◆ **Required action**: Give back exactly the lines of the data below, starting with the line that has "d_stdout := o" and going on through the line that has "Definition broker_on_subscribe (t".

◆ **Extracted data**:
(* ===== verification/Demo.v ===== *)
(** * The publish/subscribe demo (examples/pubsub_demo.c)

    A client and a small broker in one program, over a virtual transport
    pair.  The file's static variables and the text it prints are part of the
    world; uninitialised arrays hold arbitrary bytes. *)
From stdpp Require Import gmap.
From Stdlib Require Import String.
From S2P Require Import Prelude Machine Libc Status Platform Proto Mqtt Decode VirtualTransport ClientState Core Client.

Definition DEMO_TOPIC : bytes := [100; 101; 109; 111; 47; 116; 111; 112; 105; 99].  (* "demo/topic" *)
Definition DEMO_PAYLOAD : bytes :=   (* "hello from aemlib" *)
  [104; 101; 108; 108; 111; 32; 102; 114; 111; 109; 32; 97; 101; 109; 108; 105; 98].

(** The statics of the broker and of [broker_tick]. *)
Record broker := {
  broker_topic : bytes;
  broker_topic_len : Z;
  broker_subscribed : Z;
  tick_buf : bytes;
  tick_buf_len : Z
}.

Record demo_world := {
  d_net : vt_store;
  d_broker : broker;
  d_received : Z;
  d_stdout : list line
}.
Definition set_d_net n w :=
  {| d_net := n; d_broker := d_broker w; d_received := d_received w; d_stdout := d_stdout w |}.
Definition set_d_broker b w :=
  {| d_net := d_net w; d_broker := b; d_received := d_received w; d_stdout := d_stdout w |}.
Definition set_d_received r w :=
  {| d_net := d_net w; d_broker := d_broker w; d_received := r; d_stdout := d_stdout w |}.
Definition set_d_stdout o w :=
  {| d_net := d_net w; d_broker := d_broker w; d_received := d_received w; d_stdout := o |}.

Section Demo.
Context `{T : Target}.

Definition printf (fmt : string) (args : list bytes) : M demo_world unit :=
  mmodify (fun w => set_d_stdout (d_stdout w ++ [(fmt, args)]) w).
Definition bfield {A} (f : broker -> A) : M demo_world A := mgets (fun w => f (d_broker w)).

(** The pair: channel 0 leads from the client to the broker, channel 1 back. *)
Definition CH_C2B : nat := 0.
Definition CH_B2C : nat := 1.
Definition VT_CLIENT : nat := 0.
Definition VT_BROKER : nat := 1.

Definition on_demo {A} (m : M vt_store A) : M demo_world A := zoom d_net set_d_net m.
Definition demo_endpoint (ctx : nat) : aemlib_transport_t demo_world :=
  zoom_transport d_net set_d_net (aemlib_virtual_transport_bind ctx).

(** ** The broker *)
Definition broker_on_connect (t : aemlib_transport_t demo_world) : M demo_world unit :=
  _ <- aemlib_transport_write (Some t) [0x20; 0x02; 0x00; 0x00] 4 0 ;;
  printf "[broker] CONNECT received, sent CONNACK\n" [].

Definition broker_on_subscribe (t : aemlib_transport_t demo_world) (buf : bytes)
    (header : aemlib_mqtt_fixed_header_t) : M demo_world unit :=
  let offset := hdr_header_size header in
  hi <- of_option (load buf offset) ;;
  lo <- of_option (load buf (size_add offset 1)) ;;
  let packet_id := u16 (Z.lor (Z.shiftl hi 8) lo) in
  let offset := size_add offset 2 in
  hi <- of_option (load buf offset) ;;
  lo <- of_option (load buf (size_add offset 1)) ;;
  let topic_len := Z.lor (usize (Z.shiftl hi 8)) lo in
  let topic := size_add offset 2 in
  b <- bfield (fun b => b) ;;
  (if topic_len <=? zlen (broker_topic b) then
     tp <- of_option (memcpy (broker_topic b) 0 buf topic topic_len) ;;
     mmodify (set_d_broker {| broker_topic := tp; broker_topic_len := topic_len; broker_subscribed := 1;
                              tick_buf := tick_buf b; tick_buf_len := tick_buf_len b |})
   else mreturn tt) ;;
  shown <- of_option (printf_text buf topic topic_len) ;;
  printf "[broker] SUBSCRIBE received for topic '%.*s'\n" [shown] ;;
  let suback := [0x90; 0x03; u8 (Z.shiftr packet_id 8); u8 (Z.land packet_id 0xFF); 0x00] in
  _ <- aemlib_transport_write (Some t) suback 5 0 ;;
  printf "[broker] sent SUBACK\n" [].

(** [memcmp(topic, broker_topic, topic_len) == 0] *)
Definition same_topic (buf : bytes) (topic topic_len : Z) (b : broker) : option bool :=
  match load_bytes buf topic topic_len, load_bytes (broker_topic b) 0 topic_len with
  | Some x, Some y => Some (bool_decide (x = y))
  | _, _ => None
  end.

Definition broker_on_publish (t : aemlib_transport_t demo_world) (buf : bytes)
    (header : aemlib_mqtt_fixed_header_t) (packet_len : Z) : M demo_world unit :=
  r <- of_option (aemlib_proto_decode_publish (Some buf) packet_len (Some header) true
                    {| pv_topic := 0; pv_topic_len := 0; pv_payload := 0; pv_payload_len := 0 |}) ;;
  let '(status, pv) := r in
  if negb (is_ok status) then mreturn tt else
  topic <- of_option (printf_text buf (pv_topic pv) (pv_topic_len pv)) ;;
  payload <- of_option (printf_text buf (pv_payload pv) (pv_payload_len pv)) ;;
  printf "[broker] PUBLISH received: topic='%.*s' payload='%.*s'\n" [topic; payload] ;;
  b <- bfield (fun b => b) ;;
  if negb (broker_subscribed b =? 0) && (pv_topic_len pv =? broker_topic_len b) then
    same <- of_option (same_topic buf (pv_topic pv) (pv_topic_len pv) b) ;;
    if same : bool then
      _ <- aemlib_transport_write (Some t) buf packet_len 0 ;;
      printf "[broker] echoing PUBLISH back to subscriber\n" []
    else mreturn tt
  else mreturn tt.

Definition broker_process_packet (t : aemlib_transport_t demo_world) (buf : bytes)
    (header : aemlib_mqtt_fixed_header_t) (packet_len : Z) : M demo_world unit :=
  match hdr_type header with
  | AEMLIB_MQTT_PKT_CONNECT => broker_on_connect t
  | AEMLIB_MQTT_PKT_SUBSCRIBE => broker_on_subscribe t buf header
  | AEMLIB_MQTT_PKT_PUBLISH => broker_on_publish t buf header packet_len
  | _ => mreturn tt
  end.

Definition set_tick (buf : bytes) (len : Z) : M demo_world unit :=
  mmodify (fun w =>
    let b := d_broker w in
    set_d_broker {| broker_topic := broker_topic b; broker_topic_len := broker_topic_len b;
                    broker_subscribed := broker_subscribed b;
                    tick_buf := buf; tick_buf_len := len |} w).

(** The [for (;;)] of [broker_tick], with fuel. *)
Fixpoint broker_tick_loop (fuel : nat) (t : aemlib_transport_t demo_world) : M demo_world unit :=
  match fuel with
  | O => undefined
  | S fuel =>
      buf <- bfield tick_buf ;;
      buf_len <- bfield tick_buf_len ;;
      if buf_len =? 0 then mreturn tt else
      h <- of_option (aemlib_proto_decode_fixed_header buf buf_len header_uninit) ;;
      let '(status, header) := h in
      if negb (is_ok status) then mreturn tt else
      let packet_len := size_add (hdr_header_size header) (hdr_remaining_length header) in
      if buf_len <? packet_len then mreturn tt else
      broker_process_packet t buf header packet_len ;;
      let buf_len := size_sub buf_len packet_len in
      (if 0 <? buf_len then
         buf' <- of_option (memmove buf 0 packet_len buf_len) ;;
         set_tick buf' buf_len
       else set_tick buf buf_len) ;;
      broker_tick_loop fuel t
  end.

Definition broker_tick (t : aemlib_transport_t demo_world) : M demo_world unit :=
  buf <- bfield tick_buf ;;
  buf_len <- bfield tick_buf_len ;;
  r <- aemlib_transport_read (Some t) (zdrop buf_len buf) (size_sub (zlen buf) buf_len) 0 ;;
  let '(status, region, read) := r in
  let buf := ztake buf_len buf ++ region in
  if negb (is_ok status) && negb (has_code status AEMLIB_CODE_WOULD_BLOCK)
  then set_tick buf buf_len
  else
    set_tick buf (size_add buf_len read) ;;
    broker_tick_loop (S (length buf)) t.

(** ** The client *)
Definition stub_time_now : M demo_world Z := mreturn 0.

(** The client's message handler; its context is [&received]. *)
Definition on_message (topic topic_len payload payload_len : Z)
    : M (aemlib_client_t demo_world unit * demo_world) unit :=
  rx <- field rx_mem ;;
  t <- of_option (printf_text rx topic topic_len) ;;
  p <- of_option (printf_text rx payload payload_len) ;;
  io (printf "[client] received PUBLISH: topic='%.*s' payload='%.*s'\n" [t; p]) ;;
  io (mmodify (set_d_received 1)).

#[export] Instance pubsub_env : MessageEnv demo_world unit := {|
  call_message _ := on_message
|}.

Definition pubsub_config (tx_buf rx_buf : bytes) : aemlib_config_t demo_world unit :=
  {| cfg_tx_buffer := Some tx_buf; cfg_tx_buffer_size := zlen tx_buf;
     cfg_rx_buffer := Some rx_buf; cfg_rx_buffer_size := zlen rx_buf;
     cfg_transport := demo_endpoint VT_CLIENT;
     cfg_time := {| now_ms := Some stub_time_now |}; cfg_storage := zero_storage;
     cfg_keepalive_interval_ms := 60000; cfg_on_message := Some tt |}.

Definition prog : Type -> Type := M (aemlib_client_t demo_world unit * demo_world).

(** One turn of the main loop: 1 to leave [main], or the two flags. *)
Definition main_turn (subscribed published : Z) : prog (Z * Z * Z) :=
  status <- aemlib_poll CLIENT ;;
  if negb (is_ok status) then
    io (printf "aemlib_poll failed (0x%08x)\n" [[status]]) ;; mreturn (1, subscribed, published)
  else
    io (broker_tick (demo_endpoint VT_BROKER)) ;;
    state <- field c_state ;;
    subscribed <- (if bool_decide (state = AEMLIB_STATE_MQTT_CONNECTED) && (subscribed =? 0) then
                     _ <- aemlib_subscribe CLIENT (cstring DEMO_TOPIC) 0 ;;
                     io (printf "[client] subscribed to '%s'\n" [DEMO_TOPIC]) ;;
                     mreturn 1
                   else mreturn subscribed) ;;
    published <- (if negb (subscribed =? 0) && (published =? 0) then
                    _ <- aemlib_publish CLIENT (cstring DEMO_TOPIC) DEMO_PAYLOAD (zlen DEMO_PAYLOAD) 0 ;;
                    io (printf "[client] published '%s' to '%s'\n" [DEMO_PAYLOAD; DEMO_TOPIC]) ;;
                    mreturn 1
                  else mreturn published) ;;
    mreturn (0, subscribed, published).

(** [for (tick = 0; tick < 20 && !received; tick++)], with [ticks] turns left. *)
Fixpoint main_loop (ticks : nat) (subscribed published : Z) : prog Z :=
  match ticks with
  | O => mreturn 0
  | S ticks =>
      received <- mgets (fun s => d_received s.2) ;;
      if negb (received =? 0) then mreturn 0 else
      r <- main_turn subscribed published ;;
      let '(failed, subscribed, published) := r in
      if negb (failed =? 0) then mreturn failed else main_loop ticks subscribed published
  end.

Definition main (chan_c2b chan_b2c tx_buf rx_buf : bytes) : prog Z :=
  io (on_demo (aemlib_virtual_channel_init CH_C2B chan_c2b (zlen chan_c2b))) ;;
  io (on_demo (aemlib_virtual_channel_init CH_B2C chan_b2c (zlen chan_b2c))) ;;
  io (on_demo (aemlib_virtual_transport_pair_init VT_CLIENT CH_C2B VT_BROKER CH_B2C)) ;;
  _ <- io (aemlib_transport_connect (Some (demo_endpoint VT_BROKER))) ;;
  io (mmodify (set_d_received 0)) ;;
  status <- aemlib_init CLIENT (Some (pubsub_config tx_buf rx_buf)) ;;
  if negb (is_ok status) then io (printf "aemlib_init failed (0x%08x)\n" [[status]]) ;; mreturn 1 else
  status <- aemlib_connect CLIENT ;;
  if negb (is_ok status) then io (printf "aemlib_connect failed (0x%08x)\n" [[status]]) ;; mreturn 1 else
  failed <- main_loop 20 0 0 ;;
  if negb (failed =? 0) then mreturn failed else
  _ <- aemlib_disconnect CLIENT ;;
  _ <- aemlib_poll CLIENT ;;
  received <- mgets (fun s => d_received s.2) ;;
  if received =? 0
  then io (printf "demo FAILED: never received the echoed PUBLISH\n" []) ;; mreturn 1
  else io (printf "pubsub demo OK: connect -> subscribe -> publish -> receive, all over a real (virtual) transport\n" []) ;; mreturn 0.

(** The program starts with its statics zeroed. *)
Definition demo_start : demo_world :=
  {| d_net := {| vs_channels := ∅; vs_endpoints := ∅ |};
     d_broker := {| broker_topic := replicate 128 0; broker_topic_len := 0; broker_subscribed := 0;
                    tick_buf := replicate 256 0; tick_buf_len := 0 |};
     d_received := 0; d_stdout := [] |}.

(** An uninitialised array: any byte at any place. *)
Definition uninitialised (n : nat) (byte : nat -> Z) : bytes := map byte (seq 0 n).

(** A whole run: exit status, output and the client's last state.  The four
    arrays on the stack start with the bytes given, the client struct as
    [c]. *)
Definition run_demo (a_to_b b_to_a tx rx : nat -> Z) (c : aemlib_client_t demo_world unit)
    : option (Z * list line * aemlib_state_t) :=
  match main (uninitialised 512 a_to_b) (uninitialised 512 b_to_a) (uninitialised 256 tx) (uninitialised 256 rx)
             (c, demo_start) with
  | Some (code, s) => Some (code, d_stdout s.2, c_state s.1)
  | None => None
  end.
End Demo.

(** ** The whole run *)

(** C29: the demo does what it announces: on both targets, whatever each byte
    of its four uninitialised arrays and the client struct hold, [main]
    returns 0 with the client
    disconnected, after exactly this exchange between client and broker; no
    access is out of bounds on the way. *)
Theorem pubsub_demo_runs a_to_b b_to_a tx rx c :
  let output := Some (0,
    [("[broker] CONNECT received, sent CONNACK\n", []);
     ("[client] subscribed to '%s'\n", [DEMO_TOPIC]);
     ("[client] published '%s' to '%s'\n", [DEMO_PAYLOAD; DEMO_TOPIC]);
     ("[broker] SUBSCRIBE received for topic '%.*s'\n", [DEMO_TOPIC]);
     ("[broker] sent SUBACK\n", []);
     ("[broker] PUBLISH received: topic='%.*s' payload='%.*s'\n", [DEMO_TOPIC; DEMO_PAYLOAD]);
     ("[broker] echoing PUBLISH back to subscriber\n", []);
     ("[client] received PUBLISH: topic='%.*s' payload='%.*s'\n", [DEMO_TOPIC; DEMO_PAYLOAD]);
     ("pubsub demo OK: connect -> subscribe -> publish -> receive, all over a real (virtual) transport\n", [])]%string,
    AEMLIB_STATE_DISCONNECTED) in
  run_demo (T := lp64) a_to_b b_to_a tx rx c = output /\ run_demo (T := ilp32) a_to_b b_to_a tx rx c = output.
Proof. cbv zeta. split; vm_compute; reflexivity. Qed.

(** ** The broker trusts a SUBSCRIBE *)
Section Overread.
Context `{T : Target}.

(** C39: the broker prints the topic of a SUBSCRIBE with the length the
    packet claims, which nothing compares with the packet or with the
    buffer: a topic length beyond the buffer, with no zero byte behind it,
    makes the read run over the buffer's end. *)
Theorem broker_overreads_topic t w buf header packet_len hi lo :
  is_bytes buf -> zlen buf < 2 ^ 16 ->
  hdr_type header = AEMLIB_MQTT_PKT_SUBSCRIBE -> 0 <= hdr_header_size header ->
  load buf (hdr_header_size header + 2) = Some hi -> load buf (hdr_header_size header + 3) = Some lo ->
  zlen (broker_topic (d_broker w)) < 256 * hi + lo ->
  nonzero_bytes (zdrop (hdr_header_size header + 4) buf) ->
  zlen buf < hdr_header_size header + 4 + (256 * hi + lo) ->
  broker_process_packet t buf header packet_len w = None.
Proof.
  intros Hb Hz Ht Hoff Hhi Hlo Hn Hnz Hover. unfold broker_process_packet. rewrite Ht. unfold broker_on_subscribe.
  set (off := hdr_header_size header) in *. pose proof SIZE_MOD_ge.
  assert (off + 3 < zlen buf) as Hin
    by (destruct (Z.ltb_spec (off + 3) (zlen buf)); [done|rewrite load_out in Hlo by lia; done]).
  destruct (load_in buf off) as (a & Ea); [lia|]. destruct (load_in buf (off + 1)) as (b & Eb); [lia|].
  rewrite !size_add_small by lia. replace (off + 2 + 1) with (off + 3) by lia. replace (off + 2 + 2) with (off + 4) by lia.
  pose proof (load_byte _ _ _ Hb Hhi). pose proof (load_byte _ _ _ Hb Hlo). unfold mthen, of_option.
  rewrite Ea, Eb, Hhi, Hlo. cbv beta iota zeta. rewrite (topic_length_value hi lo) by done.
  unfold bfield, mgets. rewrite (proj2 (Z.leb_gt _ _)) by lia. cbn [mreturn].
  unfold printf_text. rewrite !(proj2 (Z.leb_le _ _)) by lia. cbn [andb].
  rewrite text_at_overrun; [done|done|]. pose proof (zlen_zdrop buf (off + 4) ltac:(lia)). unfold zlen in *. lia.
Qed.
End Overread.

◆ **Result for this exercise**:
  {| d_net := d_net w; d_broker := d_broker w; d_received := d_received w; d_stdout := o |}.

Section Demo.
Context `{T : Target}.

Definition printf (fmt : string) (args : list bytes) : M demo_world unit :=
  mmodify (fun w => set_d_stdout (d_stdout w ++ [(fmt, args)]) w).
Definition bfield {A} (f : broker -> A) : M demo_world A := mgets (fun w => f (d_broker w)).

(** The pair: channel 0 leads from the client to the broker, channel 1 back. *)
Definition CH_C2B : nat := 0.
Definition CH_B2C : nat := 1.
Definition VT_CLIENT : nat := 0.
Definition VT_BROKER : nat := 1.

Definition on_demo {A} (m : M vt_store A) : M demo_world A := zoom d_net set_d_net m.
Definition demo_endpoint (ctx : nat) : aemlib_transport_t demo_world :=
  zoom_transport d_net set_d_net (aemlib_virtual_transport_bind ctx).

(** ** The broker *)
Definition broker_on_connect (t : aemlib_transport_t demo_world) : M demo_world unit :=
  _ <- aemlib_transport_write (Some t) [0x20; 0x02; 0x00; 0x00] 4 0 ;;
  printf "[broker] CONNECT received, sent CONNACK\n" [].

Definition broker_on_subscribe (t : aemlib_transport_t demo_world) (buf : bytes)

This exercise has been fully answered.